A classic study from more than 60 years ago that suggested males are more promiscuous and females more choosy in selecting mates has informed and influenced evolutionary biology for decades, but a modern day repeat of the experiment indicates the original work may have been fatally flawed. The new work calls into question many of the fundamental tenets of female mating habits and sexual selection in general.
Sexual selection emerged as a scientific discipline following Charles Darwin’s publication of The Descent of Man, and Selection in Relation to Sex. Darwin argued that while the unwieldy, colorful tails of peacocks hindered flight and made males easy targets for hungry tigers, the flamboyant plumage served a vital role in attracting potential mates. The overdressed birds had an unexpected evolutionary advantage that did not help when it came to escaping predators but did help when it came to producing offspring through sexual selection.
The original experiment, carried out in 1948 by English geneticist Angus John Bateman, indicated that male fruit flies gain an evolutionary advantage from having multiple mates, while their female counterparts do not. “Bateman’s 1948 study is the most-cited experimental paper in sexual selection today because of its conclusions about how the number of mates influences fitness in males and females,” said Patricia Adair Gowaty, a distinguished professor of evolutionary biology at the University of California – Los Angeles (UCLA). “Yet despite its important status, the experiment has never been repeated with the methods that Bateman himself originally used, until now.
Gowaty’s team of researchers repeated Bateman’s experiment and found that what was previously accepted as scientific bedrock may actually be quicksand. “It is possible that Bateman’s paper should never have been published,” said Gowaty. Her findings appear in the Proceedings of the National Academy of Sciences .
The original experiment on the common fruit fly (Drosophila melanogaster) was performed by creating multiple, isolated populations with either five males and five females or three of each gender in a jar. The insects mated freely in the experimental populations, and Bateman examined the children that made it to adulthood. To count the number of adult offspring engendered by each of his original insect subjects, Bateman needed a reliable way to match parents with children.
Nowadays, modern geneticists would use molecular evidence to determine the genetic parentage of each child, but DNA analysis was not available in the 1940s. Instead, Bateman chose his initial specimens carefully, selecting fruit flies that each had a unique, visible mutation that could be transferred from parent to child.
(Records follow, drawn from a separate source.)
(* ===== verification/Daemon.v ===== *)
(** * The daemon (src/src/backend/cpp/src/main.cpp)

    The handler of the coordinator's messages, the IPC worker thread, the
    callback of the file watcher and the command line.  Threads meet in the
    IPC client and in the file system only; a transfer the handler starts in a
    detached thread is an element of [d_spawned].  The client is any
    implementation of the interface [IpcChannel]. *)

From S2P Require Import Prelude Posix StdMap FileSys Sha256 FileTransfer Watcher.
From S2P Require Import JsonNumber JsonValue JsonLexer JsonParser JsonSerializer JsonIntegers.
From S2P Require Import IpcClient IpcInterface.

Section Daemon.
Context {E : EVP} {C : Type} {CH : IpcChannel C}.

Definition normalize_path (path : str) : str :=
  (fun ch => if Ascii.eqb ch (chr 92) then chr 47 else ch) <$> path.

(** ** handle_ipc_message *)

(** The arguments of the [handle_file_transfer] call of a detached thread. *)
Record transfer_req := TransferReq {
  q_path : str;
  q_port : Z;
  q_direction : str;
  q_expected_size : Z;
  q_expected_hash : str;
  q_mode : Z
}.

(** The body of the detached thread. *)
Definition run_transfer (os : tr_os) (watch_path : str) (q : transfer_req) (f : fsys) : tr_result :=
  handle_file_transfer os watch_path (q_path q) (q_port q) (q_direction q) (q_expected_size q) (q_expected_hash q)
    (q_mode q) f.

(** [msg.value(key, default)] with a string default. *)
Definition str_value (j : json) (key default : str) : res str := json_value get_str j key default.

(** [!msg_repo_id.empty() && msg_repo_id != my_repo_id] *)
Definition other_repo (msg_repo_id my_repo_id : str) : bool :=
  negb (str_eqb msg_repo_id []) && negb (str_eqb msg_repo_id my_repo_id).

Definition prepare_file_transfer (msg : json) (my_repo_id : str) : res (option transfer_req) :=
  payload ← json_at msg $"payload";
  msg_repo_id ← str_value payload $"repo_id" [];
  if other_repo msg_repo_id my_repo_id then Ok None
  else
    _ ← str_value payload $"transfer_id" [];
    p ← str_value payload $"path" [];
    let path := normalize_path p in
    _ ← str_value payload $"peer_id" [];
    transfer_port ← json_value (get_number i32) payload $"transfer_port" 0;
    expected_hash ← str_value payload $"expected_hash" [];
    expected_size ← json_value (get_number i64) payload $"expected_size" 0;
    direction ← str_value payload $"direction" $"download";
    mode ← json_value (get_number i32) payload $"mode" 0;
    Ok (Some (TransferReq path transfer_port direction expected_size expected_hash (u32 mode))).

(** [sync_from_peer]: an exception of the removal is caught. *)
Definition sync_from_peer (msg : json) (my_repo_id watch_path : str) (f : fsys) : res fsys :=
  payload ← json_at msg $"payload";
  msg_repo_id ← str_value payload $"repo_id" [];
  if other_repo msg_repo_id my_repo_id then Ok f
  else
    p ← str_value payload $"path" [];
    let path := normalize_path p in
    is_delete ← json_value get_bool payload $"is_delete" false;
    if is_delete : bool then
      let target_path := path_append watch_path path in
      if fs_exists f target_path then
        match fs_remove f target_path with Ok f' => Ok f' | Throw _ => Ok f end
      else Ok f
    else Ok f.

Definition handle_body (msg : json) (my_repo_id watch_path : str) (f : fsys)
  : res (fsys * option transfer_req) :=
  msg_type ← str_value msg $"type" [];
  if str_eqb msg_type $"prepare_file_transfer" then
    r ← prepare_file_transfer msg my_repo_id; Ok (f, r)
  else if str_eqb msg_type $"sync_from_peer" then
    f' ← sync_from_peer msg my_repo_id watch_path f; Ok (f', None)
  else Ok (f, None).

(** The whole handler: an exception is logged. *)
Definition handle_ipc_message (msg : json) (my_repo_id watch_path : str) (f : fsys)
  : fsys * option transfer_req :=
  match handle_body msg my_repo_id watch_path f with
  | Ok r => r
  | Throw _ => (f, None)
  end.

(** ** The IPC worker thread *)

Record daemon := Daemon {
  d_client : C;
  g_shutdown : bool;
  d_fs : fsys;
  d_spawned : list transfer_req
}.

Definition set_client (c : C) (d : daemon) : daemon :=
  Daemon c (g_shutdown d) (d_fs d) (d_spawned d).

Record config := Config {
  repo_id : str;
  watch_path : str;
  ipc_socket : str;
  poll_interval_ms : Z
}.

(** [try { msg = parse(raw); handle_ipc_message(...); } catch (...) {}] *)
Definition handle_raw (cfg : config) (raw : str) (d : daemon) : daemon :=
  match json_parse raw with
  | Some (Ok msg) =>
      let '(f, r) := handle_ipc_message msg (repo_id cfg) (watch_path cfg) (d_fs d) in
      Daemon (d_client d) (g_shutdown d) f (d_spawned d ++ option_list r)
  | _ => d
  end.

(** One round of the worker's loops: a connection attempt when the client is
    not connected, a call of [receive] when it is.  [env] and [os] are what
    the environment answers in this round. *)
Definition worker_step (cfg : config) (env : option str) (os : chan_os) (d : daemon) : daemon :=
  if g_shutdown d then d
  else if chan_connected (d_client d) then
    let '(r, c) := chan_receive (d_client d) in
    match r with
    | Some raw => handle_raw cfg raw (set_client c d)
    | None => set_client c d
    end
  else set_client (chan_connect env os (ipc_socket cfg) (d_client d)).2 d.

Fixpoint worker (cfg : config) (answers : list (option str * chan_os)) (d : daemon) : daemon :=
  match answers with
  | [] => d
  | (env, os) :: rest => worker cfg rest (worker_step cfg env os d)
  end.

(** ** The end of the program *)

Definition signal_handler (d : daemon) : daemon := Daemon (d_client d) true (d_fs d) (d_spawned d).

(** [ipc_client->disconnect()], once the worker has been joined. *)
Definition main_exit (d : daemon) : daemon := set_client (chan_disconnect (d_client d)) d.

(** ** The callback of the watcher *)

(** The clock readings of one call, from [system_clock::now()]. *)
Record clock := Clock { now_s : Z; now_ns : Z; now_ms : Z }.

Definition action_of (t : WatchEventType) : str :=
  match t with
  | Created => $"created"
  | Modified => $"modified"
  | Deleted => $"deleted"
  | Moved => $"moved"
  end.

(** The two tests on the name alone. *)
Definition hidden (p : str) : bool :=
  match p with c :: _ => Ascii.eqb c "."%char | [] => false end || contains $"/." p.

Definition is_tmp (p : str) : bool :=
  (4 <=? zlen p) && str_eqb (drop (length p - 4) p) $".tmp".

(** The early returns before the metadata is read; [path] is normalised. *)
Definition ignored (f : fsys) (cfg : config) (p : str) : bool :=
  str_eqb p [] || hidden p || is_tmp p || fs_is_directory f (path_append (watch_path cfg) p).

(** [size], [hash], [modified_time] and [mode]. *)
Record metadata := Metadata { md_size : Z; md_hash : str; md_mtime : Z; md_mode : Z }.

(** The metadata of a file that exists and was not deleted.  The file system does
    not change during the callback, so that the calls after [fs::exists] find the
    file and none of them throws; a file that cannot be hashed has no hash. *)
Definition read_metadata (ctx_ok : bool) (f : fsys) (cfg : config) (t : WatchEventType) (p : str)
    (now : Z) : metadata :=
  let none := Metadata 0 [] now 0 in
  match t with
  | Deleted => none
  | _ =>
      let abs_path := path_append (watch_path cfg) p in
      match file_at f abs_path with
      | Some x =>
          Metadata (i64 (zlen (f_content x)))
            (match sha256_file ctx_ok f abs_path with Some h => h | None => [] end)
            (Z.quot (f_mtime x) 1000000000) (u32 (f_mode x))
      | None => none
      end
  end.

(** [std::to_string(n)] *)
Definition to_string (n : Z) : str := if n <? 0 then $"-" ++ dec_str (- n) else dec_str n.

Definition payload_json (cfg : config) (t : WatchEventType) (p : str) (md : metadata) : res json :=
  j ← json_set JNull $"repo_id" (JString (repo_id cfg));
  j ← json_set j $"action" (JString (action_of t));
  j ← json_set j $"path" (JString p);
  j ← json_set j $"hash" (JString (md_hash md));
  j ← json_set j $"size" (JInteger (md_size md));
  j ← json_set j $"modified_time" (JInteger (md_mtime md));
  json_set j $"mode" (JUnsigned (md_mode md)).

Definition message_json (cfg : config) (clk : clock) (payload : json) : res json :=
  j ← json_set JNull $"version" (JString $"1.0");
  j ← json_set j $"type" (JString $"file_changed");
  j ← json_set j $"id" (JString ($"msg_cpp_" ++ to_string (now_ns clk)));
  j ← json_set j $"timestamp" (JInteger (now_ms clk));
  j ← json_set j $"source" (JString $"cpp");
  json_set j $"payload" payload.

Definition of_res {A} (r : res A) : ser_result A :=
  match r with Ok a => Done a | Throw e => Thrown e end.

(** The callback: the client after it, or the exception that leaves it. *)
Definition on_event (cfg : config) (ctx_ok : bool) (clk : clock) (f : fsys) (ev : WatchEvent) (c : C)
  : ser_result C :=
  let normPath := normalize_path (we_path ev) in
  if ignored f cfg normPath then Done c
  else
    let md := read_metadata ctx_ok f cfg (we_type ev) normPath (now_s clk) in
    payload ← of_res (payload_json cfg (we_type ev) normPath md);
    message ← of_res (message_json cfg clk payload);
    if chan_connected c then
      text ← json_dump message;
      Done (chan_send text c).2
    else Done c.

(** ** The command line *)

Inductive startup :=
  | Usage                       (* exit status 1, the usage text *)
  | BadWatchPath                (* exit status 1 *)
  | NotADirectory               (* exit status 1 *)
  | Run (cfg : config).

(** [while (i < argc) ...] on the remaining arguments. *)
Fixpoint parse_options (args : list str) (socket : str) (interval : Z) : str * Z :=
  match args with
  | [] => (socket, interval)
  | [a] => (a, interval)
  | a :: ((b :: rest) as tl) =>
      if str_eqb a $"--poll-interval" then
        let p := atoi b in parse_options rest socket (if p <=? 0 then 1000 else p)
      else parse_options tl a interval
  end.

(** [args] is [argv[1..]]; [env_ipc] is [getenv("IPC_SOCKET")]. *)
Definition start_up (args : list str) (env_ipc : option str) (f : fsys) : startup :=
  match args with
  | [] => Usage
  | r :: rest =>
      let '(w, rest) := match rest with [] => ([], []) | w :: rest => (w, rest) end in
      let '(socket, interval) := parse_options rest $"/tmp/p2p_sync.sock" 1000 in
      let socket := match env_ipc with Some s => s | None => socket end in
      if negb (fs_exists f w) then BadWatchPath
      else if negb (fs_is_directory f w) then NotADirectory
      else Run (Config r w socket interval)
  end.
End Daemon.

Arguments daemon : clear implicits.
Arguments Daemon {C}.
Arguments d_client {C}.
Arguments g_shutdown {C}.
Arguments d_fs {C}.
Arguments d_spawned {C}.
Yet Bateman’s method, which was cutting-edge for its time, had a “fatal flaw,” according to Gowaty. “Imagine the child of a curly-winged mother and an eyeless father. The child has an equal chance of having both mutations, only the father’s mutation, only the mother’s mutation or no mutation at all. In order to know who mated with whom, Bateman used only the children with two mutations, because these were the only ones for which he could specifically identify both the mother and father. But by counting only the children with two mutations, Bateman probably got a skewed sample,” Gowaty explained. In repeating Bateman’s experiment, she and her colleagues found that the flies with two severe mutations are less likely to survive into adulthood.
Flies use their wings not only to hover but also to sing during courtship, which is why curly wings present a huge disadvantage. Specimens with deformed eyes might have an even tougher time surviving. The 25 percent of children born with both mutations were even more likely to die before being counted by Bateman. “It’s not surprising that the kids died like flies when they got one dramatic mutation from mom and another dramatic mutation from dad,” Gowaty observed.
Her team found that the fraction of double-mutant offspring was significantly below the expected 25 percent, which means Bateman would have been unable to accurately quantify the number of mates for each adult subject. Further, Gowaty argues, his methodology resulted in more offspring being assigned to fathers than mothers, something that is impossible when each child must have both a father and a mother.
Bateman concluded that male fruit flies produce many more viable offspring when they have multiple mates but that females produce the same number of adult children whether they have one mate or many. But Gowaty and her colleagues, by performing the same experiment, found that the original data were decidedly inconclusive.
In the repeated experiment – and possibly in Bateman’s original study – the data failed to match a fundamental assumption of genetic parentage assignments. Specifically, explained Gowaty, the markers used to identify individual subjects were influencing the parameters being measured (the number of mates and the number of offspring). When offspring die from inherited marker mutations, the results become biased, indicating that the method is unable to reliably address the relationship between the number of mates and the number of offspring. Nonetheless, Bateman’s figures are featured in numerous biology textbooks, and the paper has been cited in nearly 2,000 other scientific studies.
“Bateman’s results were believed so wholeheartedly that the paper characterized what is and isn’t worth investigating in the biology of female behaviour,” said Gowaty. “Those who blindly accept that females are choosy while males are promiscuous might be missing a big piece of the puzzle. Our worldviews constrain our imaginations. For some people, Bateman’s result was so comforting that it wasn’t worth challenging. I think people just accepted it.”